Mild
heart failure is characterized by increases in
atrial natriuretic peptide (
ANP) and
brain natriuretic peptide (BNP) in the absence of activation of the renin-angiotensin-aldosterone system (RAAS). Vasopeptidase (VP) inhibitors are novel molecules that coinhibit
neutral endopeptidase 24.11, which degrades the
natriuretic peptides (NPs) and ACE. In a well-characterized canine model of mild
heart failure produced by ventricular pacing at 180 bpm for 10 days, we defined the renal and humoral actions of acute VP inhibition with
omapatrilat (OMA, n=6) and acute ACE inhibition (n=5) alone with
fosinoprilat. We also sought to determine whether the NPs participate in the renal actions of acute VP inhibition by the administration of OMA together with an intrarenal administration of the NP receptor antagonist
HS-142-1 (n=5). OMA resulted in a greater natriuretic response than did ACE inhibition in association with increases in plasma cGMP,
ANP, BNP, urinary cGMP, urinary
ANP excretion, and glomerular filtration rate (P<0.05 for OMA versus ACE inhibition).

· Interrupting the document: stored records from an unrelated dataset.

Lemma verify_payment_B_inserted (body : gmap string value) (random : Q)
    (fresh : ObjectId) (now : Date) (db : DB) (b : Booking.t) :
  inserted b db (VariantB.verify_payment env body random fresh now db).2 →
  signature_valid env body = true ∧
  (∃ o, VariantB.booking_object body (new_bookingId random) = Some o ∧
        new_Booking o fresh now = Some b) ∧
  is_Some (Booking_save b db) ∧
  (VariantB.verify_payment env body random fresh now db).1 = success_body b.
Proof.
  intros Hins.
  destruct (verify_payment_B_outcome env body random fresh now db)
    as [(o & b' & Hs & Ho & Hn & Hsave & Hr)|[Hdb _]].
  - pose proof Hsave as Hsave'. apply Booking_save_Some in Hsave' as [Hins' _].
    rewrite (inserted_inj _ _ _ _ Hins Hins'). eauto 10.
  - exfalso. apply (inserted_neq _ _ _ Hins). exact Hdb.
Qed.

End PersistedBooking.

(** ** Payment verification and persistence *)

Section SignatureGate.
Context `{!Platform} (env : Env).


End SignatureGate.



Section PersistedFields.
Context `{!Platform} (env : Env).

(** Variant B never hands a [status] to [new Booking]: what it inserts has
    the default of the schema. *)
Lemma verify_payment_B_status_confirmed (body : gmap string value) (random : Q)
    (fresh : ObjectId) (now : Date) (db : DB) (b : Booking.t) :
  inserted b db (VariantB.verify_payment env body random fresh now db).2 →
  Booking.status b = CONFIRMED.
Proof.
  intros Hins. apply (verify_payment_B_inserted env) in Hins.
  destruct Hins as (_ & (o & Ho & Hnew) & _).
  apply booking_object_B_Some in Ho as (_ & _ & Hst & _).
  apply new_Booking_Some in Hnew. destruct Hnew as (_&_&_&_&_&_&_&_&_& Hs &_).
  rewrite Hst in Hs. simpl in Hs. congruence.
Qed.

Plasma
renin activity was increased only in the group subjected to ACE inhibition. Administration of intrarenal
HS-142-1 attenuated the renal properties of OMA in association with a decrease in urinary cGMP excretion despite similar increases in plasma
ANP and BNP. This study provides new insight into a unique new pharmacological agent that has beneficial renal actions in experimental mild
heart failure beyond the actions that are observed with ACE inhibition alone and that are linked to the NP system.